(Records drawn from a dataset)
# # # # #

(* ===== verification/ShellSpec.v ===== *)
(** * What the shell does: [userland/bin/lucifer.c]

    A session of the shell against the lines that are typed. *)
From S2P Require Import Prelude Mmu Alloc Heap Fs FsState Devices Format Log Stdio StdioSpec Lucifer Programs ProgramsSpec.
Import Fs FsState Format Log Stdio StdioSpec Lucifer Programs ProgramsSpec.

Module ShellSpec.

(** ** Sessions

    What the shell of process [pid] expects: in a state of [Q lines sts out], [lines] will
    be typed, each with its line end, the children that are started and waited for exit
    with the statuses [sts], and [out] was written on descriptor 1. *)
Class Session {K} `{!Os K} `{!OsProc K} (pid : Z)
    (Q : list (list Z) → list Z → list Z → K → Prop) : Prop := {
  session_read s lines sts out k : Q (s :: lines) sts out k → (length s ≤ 126)%nat →
    ∃ k', os_read 0 127 k = Ret ((Z.of_nat (length s) + 1, s ++ [10]), k') ∧ Q lines sts out k';
  session_launch st lines sts out k : Q lines (st :: sts) out k →
    ∃ child k1 k2, os_fork k = Ret (child, k1) ∧ 0 < child ∧
      os_waitpid child k1 = Ret ((child, Some st), k2) ∧ Q lines sts out k2;
  session_getpid lines sts out k : Q lines sts out k →
    ∃ k', os_getpid k = Ret (pid, k') ∧ Q lines sts out k';
  session_pid : is_u32 pid;
  session_out lines sts :: Sink 1 (Q lines sts);
}.

(** A line the shell can take: no NUL or line end in it, within the array, and words that
    fit in the array of tokens. *)
Definition line_ok (s : list Z) : Prop :=
  (length s ≤ 126)%nat ∧ Forall (λ c, c ≠ 0 ∧ c ≠ 10) s ∧
  ((length (words s) ≤ 7)%nat ∨ ((length (words s) ≤ 8)%nat ∧ last s ≠ Some 32)).

(** An exit status: an [int32_t]. *)
Definition is_status (st : Z) : Prop := -0x80000000 ≤ st < 0x80000000.

Definition tag (pid : Z) : list Z := str "[" ++ shown (number 10 pid) ++ str "] ".

Definition prompt (pid : Z) : list Z := tag pid ++ str "lucifer ~ ".
Definition welcome (pid : Z) : list Z := tag pid ++ line "welcome in lucifer shell".
Definition goodbye (pid : Z) : list Z := tag pid ++ line "exiting lucifer shell !".
Definition report (pid st : Z) : list Z :=
  if st =? 0 then [] else tag pid ++ str "child failed with status " ++ shown (signed st) ++ [10].

(** What a session writes after the welcome, if it comes to its end: a line of blanks
    stops the shell, and so does the end of the input. *)
Fixpoint session (pid : Z) (lines : list (list Z)) (sts : list Z) : option (list Z) :=
  match lines with
  | [] => None
  | s :: lines =>
      let rest :=
        if bool_decide (s = []) then session pid lines sts
        else if bool_decide (s = str "exit") then Some (goodbye pid)
        else match words s, sts with
             | _ :: _, st :: sts => (report pid st ++.) <$> session pid lines sts
             | _, _ => None
             end in
      (prompt pid ++.) <$> rest
  end.

(** Messages that begin with the shell's id. *)
Lemma render_tag pid s ap l : is_u32 pid → stdio_render (pieces s) ap = Ret l →
  stdio_render (pieces (str "[%u] " ++ s)) (VaInt (u32 pid) :: ap) = Ret (tag pid ++ l).
Proof.
  intros Hp E. rewrite u32_small by done. unfold tag. rewrite <- !app_assoc.
  change (pieces (str "[%u] " ++ s)) with (Lit 91 :: Dir 117 :: Lit 93 :: Lit 32 :: pieces s).
  cbn [stdio_render render directive Z.eqb Pos.eqb va_int obind].
  rewrite E. cbn [obind]. by rewrite u32_small.
Qed.

(** ** Reading a line *)

Section shell.
Context {K : Type} `{!Os K} `{!OsProc K} (pid : Z) (Q : list (list Z) → list Z → list Z → K → Prop)
  `{!Session pid Q}.
Implicit Types (u : user K).

Lemma gets_s_run s lines sts l a u : started (Q (s :: lines) sts) l u → (length s ≤ 126)%nat →
  length a = 128%nat →
  ∃ u', gets_s a LINE_SIZE u = Ret (Some (s ++ 0 :: drop (length s + 1) a), u') ∧
    started (Q lines sts) l u'.
Proof.
  intros [Hs Hcur [f l1 Hsf Hd Hc Hlen Hu8 HP Hl]] Hslen Ha.
  destruct (session_read s lines sts l1 (os u) HP Hslen) as (k' & E & HP').
  exists (put_os k' u). split.
  - unfold gets_s. change (u32 (LINE_SIZE - 1)) with 127.
    erewrite bind_Ret by (unfold zoom; cbn [comp_get user_os]; rewrite E; reflexivity).
    cbv zeta beta iota.
    rewrite (proj2 (Z.ltb_ge _ 0)) by lia. rewrite Z.add_simpl_r, length_app. cbn [length].
    rewrite <- app_assoc. cbn [app]. erewrite bind_Ret.
    2:{ apply lift_Ret. split; [apply (arr_get_lookup _ _ 10); [lia|]|reflexivity].
        by rewrite Nat2Z.id, list_lookup_middle. }
    cbn [Z.eqb Pos.eqb]. erewrite bind_Ret.
    2:{ apply lift_Ret. split; [|reflexivity].
        rewrite arr_set_Ret by (rewrite !length_app; simpl; lia). reflexivity. }
    rewrite Nat2Z.id, insert_app_r_alt, Nat.sub_diag by lia. done.
  - split; [done|done|by eapply wrote_intro].
Qed.

Lemma line_str_run i n l w rest : (∀ c, c ∈ w → c ≠ 0) → i = Z.of_nat n → drop n l = w ++ 0 :: rest →
  line_str l i = Ret w.
Proof.
  intros Hw -> E. assert (l = take n l ++ w ++ 0 :: rest) as Hl by (by rewrite <- E, take_drop).
  assert (n ≤ length l)%nat as Hn.
  { apply (f_equal length) in E. rewrite length_drop, length_app in E. simpl in E. lia. }
  unfold line_str. rewrite Hl at 1. replace n with (length (take n l)) at 2 by (rewrite length_take; lia).
  rewrite line_strlen_run by (by apply Forall_forall). cbn [obind].
  by rewrite !Nat2Z.id, E, take_app_length.
Qed.
(** Each step of the shell that prints something, in the state of [lines] and [sts]. *)
Lemma say_run lines sts format ap l l0 u : started (Q lines sts) l0 u →
  Forall is_car format → Forall va_ok ap → stdio_render (pieces format) ap = Ret l →
  ∃ u', printf format ap u = Ret (0, u') ∧ started (Q lines sts) (l0 ++ l) u' ∧
    Q lines sts (l0 ++ l) (os u').
Proof.
  intros Hst Hf Hap E. destruct (printf_started _ _ _ _ _ _ Hst Hf Hap E) as (u' & ? & ? & _ & ?).
  by exists u'.
Qed.

(** The parent: the child runs, and what it did is reported. *)
Lemma parent_run path argv st lines sts l u : started (Q lines (st :: sts)) l u →
  is_status st →
  ∃ u', lucifer_command pid path argv u = Ret ((), u') ∧
    started (Q lines sts) (l ++ report pid st) u'.
Proof.
  intros [Hs Hcur [f l1 Hsf Hd Hc Hlen Hu8 HP Hl]] Hst.
  destruct (session_launch st lines sts l1 (os u) HP) as (child & k1 & k2 & E1 & Hch & E2 & HP2).
  assert (_fork_exec path argv u = Ret (st, put_os k2 u)) as E.
  { unfold _fork_exec. erewrite bind_Ret by (unfold zoom; cbn [comp_get user_os]; rewrite E1; done).
    rewrite (proj2 (Z.ltb_ge _ 0)), (proj2 (Z.eqb_neq _ 0)) by lia.
    erewrite bind_Ret by (unfold zoom; cbn; rewrite E2; done). cbn [fst snd].
    rewrite (proj2 (Z.ltb_ge _ 0)) by lia. by erewrite bind_Ret by reflexivity. }
  assert (started (Q lines sts) l (put_os k2 u)) as Hst2 by (split; [done|done|by eapply wrote_intro]).
  unfold lucifer_command. rewrite (bind_Ret _ _ _ _ _ E). unfold report.
  destruct (Z.eqb_spec st 0) as [->|Hn]; cbn [negb].
  { exists (put_os k2 u). rewrite app_nil_r. split; [|done]. by erewrite bind_Ret by reflexivity. }
  pose proof session_pid as Hpid.
  destruct (say_run lines sts (line "[%u] child failed with status %d") [VaInt (u32 pid); VaInt (u32 st)]
    (tag pid ++ str "child failed with status " ++ shown (signed st) ++ [10]) l _ Hst2)
    as (u' & E' & Hst' & _).
  - repeat constructor; done.
  - repeat constructor; apply u32_range.
  - apply (render_tag pid (line "child failed with status %d")); [done|].
    change (Ret (str "child failed with status " ++ shown (signed (s32 (u32 (u32 st)))) ++ [10]) =
            Ret (str "child failed with status " ++ shown (signed st) ++ [10])).
    by rewrite u32_u32, s32_u32, s32_small.
  - exists u'. split; [|done]. by rewrite (bind_Ret _ _ _ _ _ E').
Qed.
End shell.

# # # # #

**WHAT TO PRODUCE**
Both end lines included, restate word for word the lines above from the line with "destruct (say_run lines" to the line with "- repeat constructor; apply u32_range.", and nothing else.

**RESPONSE BOX**
  destruct (say_run lines sts (line "[%u] child failed with status %d") [VaInt (u32 pid); VaInt (u32 st)]
    (tag pid ++ str "child failed with status " ++ shown (signed st) ++ [10]) l _ Hst2)
    as (u' & E' & Hst' & _).
  - repeat constructor; done.
  - repeat constructor; apply u32_range.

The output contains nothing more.